Eighty-one percent (81%) of Republicans support Toomey, while 70% of Democrats say they’re voting for Sestak. Among voters not affiliated with either major party, the Republican has a nine-point advantage.
Recall that Obama carried the state in 2008 by a margin of 54.7-to-44.3 percent. Obama, in other words, has presided over a 16-point swing in the electorate in that state. And it’s not just Sestak.
Politico reports:
Pennsylvania Gov. Ed Rendell is well aware that the Democrat who wants to succeed him is facing an uphill battle. The two-term Democratic governor said in an interview Wednesday that while he supports nominee Dan Onorato, he knows he’s the “underdog” in the race and the GOP nominee, Attorney General Tom Corbett, “ is still a “tough candidate to beat.” …

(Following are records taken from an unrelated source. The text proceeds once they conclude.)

(** Exec() does not check that vaddr + memsz wraps around. A program
    header with the address of the kernel and a size that wraps to one page
    passes: one page is allocated at 0, and the bytes of the file overwrite
    the first page of the kernel. *)
Theorem load_overwrites_kernel :
  ph_filesz wrapping_ph ≤ ph_memsz wrapping_ph ∧ u32 (ph_vaddr wrapping_ph + ph_memsz wrapping_ph) = PGSIZE ∧
  ∃ s', load_seg kend0 no_read kdir 1 wrapping_ph 0 (mkExs (demo_fs fs_log1) kmem_k image0) = Done (Some PGSIZE) s' ∧
    km_mem (x_km s') !! KERNLINK = Some (splice kernel_page 0 [104; 101; 108; 108]).
Proof.
  split; [vm_compute; discriminate|]. split; [vm_compute; reflexivity|]. eexists. split; [vm_compute; reflexivity|]. vm_compute. reflexivity.
Qed.
(** exit() from the acquire of ptable.lock to the switch. *)
Definition exit_locked (p : nat) : K unit :=
  acquire_pt;;
  x ← rd p;
  wakeup1 (chan_of (p_parent x));;
  reparent_live p;;
  for_list SZombie (reparent_zombie p);;
  removeFromStateList SRunning (Some p);;
  assertState p RUNNING;;
  wr p (λ x, x <| p_state := ZOMBIE |>);;
  insertHead SZombie (Some p);;
  sched RExit.

Definition exit : K (ctl unit) :=
  p ← curproc;
  i ← gets k_initproc;
  panic_if (bool_decide (p = i)) "init exiting";;
  p ← deref p;
  close_files p 0 NOFILE;;
  envop e_begin_op;;
  x ← rd p;
  cwd ← deref (p_cwd x);
  cs ← envop (e_iput cwd);
  wakeups cs;;
  cs ← envop e_end_op;
  wakeups cs;;
  wr p (λ x, x <| p_cwd := None |>);;
  exit_locked p;;
  mret Gone.

(** ** wait() *)

(** The body of the loop over the zombie list: reap a child and return. *)
Definition reap (me : nat) (q : nat) : K (option Z) :=
  x ← rd q;
  if decide (p_parent x = Some me) then
    let pid := p_pid x in
    envop (e_kfree (p_kstack x));;
    wr q (λ x, x <| p_kstack := 0 |>);;
    envop (e_freevm (p_pgdir x));;
    removeFromStateList SZombie (Some q);;
    assertState q ZOMBIE;;
    wr q (λ x, x <| p_state := UNUSED |>);;
    insertHead SFree (Some q);;
    wr q (λ x, x <| p_pid := 0 |> <| p_parent := None |>
                 <| p_name ::= λ n, <[0%nat := 0]> n |> <| p_killed := 0 |>);;
    release_pt;;
    mret (Some (s32 pid))
  else mret None.

(** The scans for a live child stop at the first one found. *)
Definition is_child (me : nat) (q : nat) : K (option unit) :=
  x ← rd q;
  mret (if decide (p_parent x = Some me) then Some tt else None).

Definition scan_child (me : nat) (found : bool) (sl : slist) : K bool :=
  if found then mret true
  else r ← for_list sl (is_child me); mret (match r with Some _ => true | None => false end).

Fixpoint scan_ready (me : nat) (found : bool) (i n : nat) : K bool :=
  match n with
  | O => mret found
  | S n => found ← scan_child me found (SReady i); scan_ready me found (S i) n
  end.

(** One iteration of wait()'s outer loop, with ptable.lock held. *)
Definition wait_iter : K (ctl Z) :=
  p ← curproc; p ← deref p;
  r ← for_list SZombie (reap p);
  match r with
  | Some pid => mret (Ret pid)
  | None =>
    found ← scan_ready p false 0 (S (Z.to_nat MAX));
    found ← scan_child p found SRunning;
    found ← scan_child p found SSleep;
    found ← scan_child p found SEmbryo;
    x ← rd p;
    if negb found || negb (p_killed x =? 0) then
      release_pt;; mret (Ret (-1))
    else
      sleep_with RWait (ChProc p) (Some LPtable);;
      mret Gone
  end.

Definition wait : K (ctl Z) := acquire_pt;; wait_iter.

(** ** The scheduler *)

(** [for(p = ready[i]; p; p = p->next)] with a body that moves p. *)
Definition promote_body (i : nat) (p : nat) : K (option unit) :=
  removeFromReadyList p (Z.of_nat i);;
  wr p (λ x, x <| p_prio ::= λ z, z - 1 |>);;
  x ← rd p;
  insertTail (ready_at (p_prio x)) (Some p);;
  mret None.

Definition dec_prio (p : nat) : K (option unit) :=
  x ← rd p;
  (if negb (p_prio x =? 0) then wr p (λ x, x <| p_prio ::= λ z, z - 1 |>) else mret tt);;
  mret None.

Definition prioadjust : K unit :=
  for_list SSleep dec_prio;;
  for_list SRunning dec_prio;;
  for_upto 1 (Z.to_nat MAX) (λ i, for_list (SReady i) (promote_body i));;
  t ← ticks;
  modify (λ s, s <| k_promote := u32 (t + TICKS_TO_PROMOTE) |>).

(** The body of the scheduler's loop over the ready queues. *)
Definition dispatch (i : nat) : K (option nat) :=
  h ← get_head (SReady i);
  match h with
  | None => mret None
  | Some p =>
    upd_cpu (λ c, c <| c_proc := Some p |>);;
    switchuvm p;;
    removeFromReadyList p (Z.of_nat i);;
    wr p (λ x, x <| p_state := RUNNING |>);;
    insertHead SRunning (Some p);;
    t ← ticks;
    wr p (λ x, x <| p_cpu_ticks_in := t |>);;
    mret (Some p)
  end.

(** One iteration of scheduler() up to swtch(&cpu->scheduler, ...): the
    process switched to, or [None] when every queue is empty and the CPU
    idles with interrupts on. *)
Definition scheduler : K (option nat) :=
  hwop sti;;
  acquire_pt;;
  t ← ticks;
  pr ← gets k_promote;
  when (pr <=? t) prioadjust;;
  r ← for_upto 0 (S (Z.to_nat MAX)) dispatch;
  match r with
  | Some p => mret (Some p)
  | None => release_pt;; hwop sti;; mret None
  end.

(** scheduler() after the switch back: switchkvm(); proc = 0; release. *)
Definition scheduler_back (kpgdir : Z) : K unit :=
  upd_cpu (λ c, c <| c_cr3 := u32 (kpgdir - 2147483648) |>);;
  upd_cpu (λ c, c <| c_proc := None |>);;
  release_pt.

(** forkret() after its release of ptable.lock. *)
Definition forkret_rest : K unit :=
  f ← gets k_first;
  if f : bool then
    modify (λ s, s <| k_first := false |>);;
    envop e_iinit;;
    envop e_initlog
  else mret tt.
Definition forkret : K unit := release_pt;; forkret_rest.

Rendell wasn’t shy about listing those home-state House members he believes will have tough elections this fall. In the 2006 and 2008 cycles, Pennsylvania Democrats made remarkable gains by picking up five House seats. In the 2010 cycle, Rendell cited the top five Democratic incumbents he believes are in competitive races: Patrick Murphy, Chris Carney, Kathy Dahlkemper, Jason Altmire and Tim Holden.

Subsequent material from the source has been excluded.